• _WHAT IS EXPECTED_: Every entry should be returned exactly. Omit none of them.

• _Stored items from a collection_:
• • • •

(** * d'sis Catering: booking and receipt workflow

    A shallow embedding of the two backends of the catering application:

    - [Simple]: [backend/server.js], the JSON-file server.  Every handler
      reads whole files, works on the arrays and writes a file back.
    - [Sql]: the routers under [backend/routes], which talk to an SQLite
      database through [db.get], [db.all] and [db.run]: bookings
      ([routes/bookings.js]), auth ([unnamed/part_000]), menu and receipts
      ([unnamed/part_001], lines 1-243 and 244-518).
    - [Client]: the receipt numbering of the browser-side [ReceiptSystem]
      ([receipt.js]).

    JavaScript numbers are modelled as exact rationals ([Qc]); strings as
    [string]; objects whose set of keys matters as [gmap string _].
    IEEE-754 rounding is outside the model. *)

From stdpp Require Import gmap strings list pretty.
From Stdlib Require Import Ascii QArith Qcanon.

Open Scope Z_scope.

(** ** JavaScript values and helpers *)

Inductive jsval : Type :=
| JNull
| JBool (b : bool)
| JNum (n : Qc)
| JStr (s : string).

#[global] Instance jsval_eq_dec : EqDecision jsval.
Proof. solve_decision. Defined.

(** An object with scalar fields: key -> value.  A key that is not in the
    map is a property the object does not have. *)
Abbreviation jsobj := (gmap string jsval).

(** An integer seen as a JavaScript number. *)
Definition num (z : Z) : Qc := Q2Qc (inject_Z z).

(** Outcome of a request handler. *)
Inductive reply (A : Type) : Type :=
| Sent (code : Z) (payload : A)      (* res.status(code).json({..., payload}) *)
| Failed (code : Z) (error : string) (* res.status(code).json({ error }) *)
| Rejected                           (* res.status(400).json({ errors: errors.array() }) *)
| Threw.                             (* uncaught exception; Express answers 500 *)
Arguments Sent {A} code payload.
Arguments Failed {A} code error.
Arguments Rejected {A}.
Arguments Threw {A}.
Lemma udp_iteration_summary i m :
  RemoteControllerUDP.iteration i m = (Ok tt, UDPSummary.summary i m).
Proof.
  destruct m as [o os tr], i as [r c].
  unfold RemoteControllerUDP.iteration, RemoteControllerUDP.stamp,
    UDPSummary.summary, parse_command.
  unfold_py. cbn.
  destruct r as [e|data]; [destruct e; reflexivity|].
  destruct (json_loads data) as [[]|cmd]; try reflexivity.
  destruct (py_get cmd "steering" _) as [sv|e1] eqn:G1; cbn;
    [|destruct e1; reflexivity].
  destruct (py_float sv) as [s1|e2] eqn:F1; cbn; [|destruct e2; reflexivity].
  destruct (py_get cmd "throttle" _) as [tv|e3] eqn:G2; cbn;
    [|destruct e3; reflexivity].
  destruct (py_float tv) as [t1|e4] eqn:F2; cbn; [reflexivity|].
  destruct e4; reflexivity.
Qed.

End Summaries.

(** ** The watchdog *)

Section Watchdog.

Lemma tcp_run_threaded_fresh now o :
  (now - RemoteController.last_command_time o <=? RemoteController.timeout o)%float = true ->
  RemoteController.run_threaded now o =
    (RemoteController.steering o, RemoteController.throttle o).
Proof.
  intros Hle. unfold RemoteController.run_threaded.
  rewrite (leb_not_ltb _ _ Hle). reflexivity.
Qed.

Lemma tcp_run_threaded_stale now o :
  (RemoteController.timeout o <? now - RemoteController.last_command_time o)%float = true ->
  RemoteController.run_threaded now o = (0%float, 0%float).
Proof. intros Hlt. unfold RemoteController.run_threaded. rewrite Hlt. reflexivity. Qed.

Lemma udp_run_threaded_fresh now o :
  (now - RemoteControllerUDP.last_command_time o <=? RemoteControllerUDP.timeout o)%float = true ->
  RemoteControllerUDP.run_threaded now o =
    (RemoteControllerUDP.steering o, RemoteControllerUDP.throttle o).
Proof.
  intros Hle. unfold RemoteControllerUDP.run_threaded.
  rewrite (leb_not_ltb _ _ Hle). reflexivity.
Qed.

Lemma udp_run_threaded_stale now o :
  (RemoteControllerUDP.timeout o <? now - RemoteControllerUDP.last_command_time o)%float = true ->
  RemoteControllerUDP.run_threaded now o = (0%float, 0%float).
Proof. intros Hlt. unfold RemoteControllerUDP.run_threaded. rewrite Hlt. reflexivity. Qed.

(** A zeroed command is returned as neutral whatever the time. *)
Lemma tcp_run_threaded_zero now o :
  RemoteController.steering o = 0%float ->
  RemoteController.throttle o = 0%float ->
  RemoteController.run_threaded now o = (0%float, 0%float).
Proof.
  intros Hs Ht. unfold RemoteController.run_threaded. rewrite Hs, Ht.
  destruct (_ <? _)%float; reflexivity.
Qed.

Lemma udp_run_threaded_zero now o :
  RemoteControllerUDP.steering o = 0%float ->
  RemoteControllerUDP.throttle o = 0%float ->
  RemoteControllerUDP.run_threaded now o = (0%float, 0%float).
Proof.
  intros Hs Ht. unfold RemoteControllerUDP.run_threaded. rewrite Hs, Ht.
  destruct (_ <? _)%float; reflexivity.
Qed.

(** C1. Freshness: in every state of either receiver whose threshold is
    0.5 s, [run_threaded] called at time [now] returns the stored
    (steering, throttle) when [now - last_command_time <= 0.5] and the
    neutral pair when [now - last_command_time > 0.5]; the subtraction and
    the comparisons are those of binary64 numbers, as in the source. *)
Theorem C1_freshness :
  (forall (now : float) (o : RemoteController.obj),
     RemoteController.timeout o = 0.5%float ->
     ((now - RemoteController.last_command_time o <=? 0.5)%float = true ->
      RemoteController.run_threaded now o =
        (RemoteController.steering o, RemoteController.throttle o)) /\
     ((0.5 <? now - RemoteController.last_command_time o)%float = true ->
      RemoteController.run_threaded now o = (0%float, 0%float))) /\
  (forall (now : float) (o : RemoteControllerUDP.obj),
     RemoteControllerUDP.timeout o = 0.5%float ->
     ((now - RemoteControllerUDP.last_command_time o <=? 0.5)%float = true ->
      RemoteControllerUDP.run_threaded now o =
        (RemoteControllerUDP.steering o, RemoteControllerUDP.throttle o)) /\
     ((0.5 <? now - RemoteControllerUDP.last_command_time o)%float = true ->
      RemoteControllerUDP.run_threaded now o = (0%float, 0%float))).
Proof.
  split; intros now o Hto; split; intros Hc.
  - apply tcp_run_threaded_fresh. rewrite Hto. exact Hc.
  - apply tcp_run_threaded_stale. rewrite Hto. exact Hc.
  - apply udp_run_threaded_fresh. rewrite Hto. exact Hc.
  - apply udp_run_threaded_stale. rewrite Hto. exact Hc.
Qed.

• • • •

• _TASK SOLUTION_:
(** * d'sis Catering: booking and receipt workflow

    A shallow embedding of the two backends of the catering application:

    - [Simple]: [backend/server.js], the JSON-file server.  Every handler
      reads whole files, works on the arrays and writes a file back.
    - [Sql]: the routers under [backend/routes], which talk to an SQLite
      database through [db.get], [db.all] and [db.run]: bookings
      ([routes/bookings.js]), auth ([unnamed/part_000]), menu and receipts
      ([unnamed/part_001], lines 1-243 and 244-518).
    - [Client]: the receipt numbering of the browser-side [ReceiptSystem]
      ([receipt.js]).

    JavaScript numbers are modelled as exact rationals ([Qc]); strings as
    [string]; objects whose set of keys matters as [gmap string _].
    IEEE-754 rounding is outside the model. *)

From stdpp Require Import gmap strings list pretty.
From Stdlib Require Import Ascii QArith Qcanon.

Open Scope Z_scope.

(** ** JavaScript values and helpers *)

Inductive jsval : Type :=
| JNull
| JBool (b : bool)
| JNum (n : Qc)
| JStr (s : string).

#[global] Instance jsval_eq_dec : EqDecision jsval.
Proof. solve_decision. Defined.

(** An object with scalar fields: key -> value.  A key that is not in the
    map is a property the object does not have. *)
Abbreviation jsobj := (gmap string jsval).

(** An integer seen as a JavaScript number. *)
Definition num (z : Z) : Qc := Q2Qc (inject_Z z).

(** Outcome of a request handler. *)
Inductive reply (A : Type) : Type :=
| Sent (code : Z) (payload : A)      (* res.status(code).json({..., payload}) *)
| Failed (code : Z) (error : string) (* res.status(code).json({ error }) *)
| Rejected                           (* res.status(400).json({ errors: errors.array() }) *)
| Threw.                             (* uncaught exception; Express answers 500 *)
Arguments Sent {A} code payload.
Arguments Failed {A} code error.
Arguments Rejected {A}.
Arguments Threw {A}.
Lemma udp_iteration_summary i m :
  RemoteControllerUDP.iteration i m = (Ok tt, UDPSummary.summary i m).
Proof.
  destruct m as [o os tr], i as [r c].
  unfold RemoteControllerUDP.iteration, RemoteControllerUDP.stamp,
    UDPSummary.summary, parse_command.
  unfold_py. cbn.
  destruct r as [e|data]; [destruct e; reflexivity|].
  destruct (json_loads data) as [[]|cmd]; try reflexivity.
  destruct (py_get cmd "steering" _) as [sv|e1] eqn:G1; cbn;
    [|destruct e1; reflexivity].
  destruct (py_float sv) as [s1|e2] eqn:F1; cbn; [|destruct e2; reflexivity].
  destruct (py_get cmd "throttle" _) as [tv|e3] eqn:G2; cbn;
    [|destruct e3; reflexivity].
  destruct (py_float tv) as [t1|e4] eqn:F2; cbn; [reflexivity|].
  destruct e4; reflexivity.
Qed.

End Summaries.

(** ** The watchdog *)

Section Watchdog.

Lemma tcp_run_threaded_fresh now o :
  (now - RemoteController.last_command_time o <=? RemoteController.timeout o)%float = true ->
  RemoteController.run_threaded now o =
    (RemoteController.steering o, RemoteController.throttle o).
Proof.
  intros Hle. unfold RemoteController.run_threaded.
  rewrite (leb_not_ltb _ _ Hle). reflexivity.
Qed.

Lemma tcp_run_threaded_stale now o :
  (RemoteController.timeout o <? now - RemoteController.last_command_time o)%float = true ->
  RemoteController.run_threaded now o = (0%float, 0%float).
Proof. intros Hlt. unfold RemoteController.run_threaded. rewrite Hlt. reflexivity. Qed.

Lemma udp_run_threaded_fresh now o :
  (now - RemoteControllerUDP.last_command_time o <=? RemoteControllerUDP.timeout o)%float = true ->
  RemoteControllerUDP.run_threaded now o =
    (RemoteControllerUDP.steering o, RemoteControllerUDP.throttle o).
Proof.
  intros Hle. unfold RemoteControllerUDP.run_threaded.
  rewrite (leb_not_ltb _ _ Hle). reflexivity.
Qed.

Lemma udp_run_threaded_stale now o :
  (RemoteControllerUDP.timeout o <? now - RemoteControllerUDP.last_command_time o)%float = true ->
  RemoteControllerUDP.run_threaded now o = (0%float, 0%float).
Proof. intros Hlt. unfold RemoteControllerUDP.run_threaded. rewrite Hlt. reflexivity. Qed.

(** A zeroed command is returned as neutral whatever the time. *)
Lemma tcp_run_threaded_zero now o :
  RemoteController.steering o = 0%float ->
  RemoteController.throttle o = 0%float ->
  RemoteController.run_threaded now o = (0%float, 0%float).
Proof.
  intros Hs Ht. unfold RemoteController.run_threaded. rewrite Hs, Ht.
  destruct (_ <? _)%float; reflexivity.
Qed.

Lemma udp_run_threaded_zero now o :
  RemoteControllerUDP.steering o = 0%float ->
  RemoteControllerUDP.throttle o = 0%float ->
  RemoteControllerUDP.run_threaded now o = (0%float, 0%float).
Proof.
  intros Hs Ht. unfold RemoteControllerUDP.run_threaded. rewrite Hs, Ht.
  destruct (_ <? _)%float; reflexivity.
Qed.

(** C1. Freshness: in every state of either receiver whose threshold is
    0.5 s, [run_threaded] called at time [now] returns the stored
    (steering, throttle) when [now - last_command_time <= 0.5] and the
    neutral pair when [now - last_command_time > 0.5]; the subtraction and
    the comparisons are those of binary64 numbers, as in the source. *)
Theorem C1_freshness :
  (forall (now : float) (o : RemoteController.obj),
     RemoteController.timeout o = 0.5%float ->
     ((now - RemoteController.last_command_time o <=? 0.5)%float = true ->
      RemoteController.run_threaded now o =
        (RemoteController.steering o, RemoteController.throttle o)) /\
     ((0.5 <? now - RemoteController.last_command_time o)%float = true ->
      RemoteController.run_threaded now o = (0%float, 0%float))) /\
  (forall (now : float) (o : RemoteControllerUDP.obj),
     RemoteControllerUDP.timeout o = 0.5%float ->
     ((now - RemoteControllerUDP.last_command_time o <=? 0.5)%float = true ->
      RemoteControllerUDP.run_threaded now o =
        (RemoteControllerUDP.steering o, RemoteControllerUDP.throttle o)) /\
     ((0.5 <? now - RemoteControllerUDP.last_command_time o)%float = true ->
      RemoteControllerUDP.run_threaded now o = (0%float, 0%float))).
Proof.
  split; intros now o Hto; split; intros Hc.
  - apply tcp_run_threaded_fresh. rewrite Hto. exact Hc.
  - apply tcp_run_threaded_stale. rewrite Hto. exact Hc.
  - apply udp_run_threaded_fresh. rewrite Hto. exact Hc.
  - apply udp_run_threaded_stale. rewrite Hto. exact Hc.
Qed.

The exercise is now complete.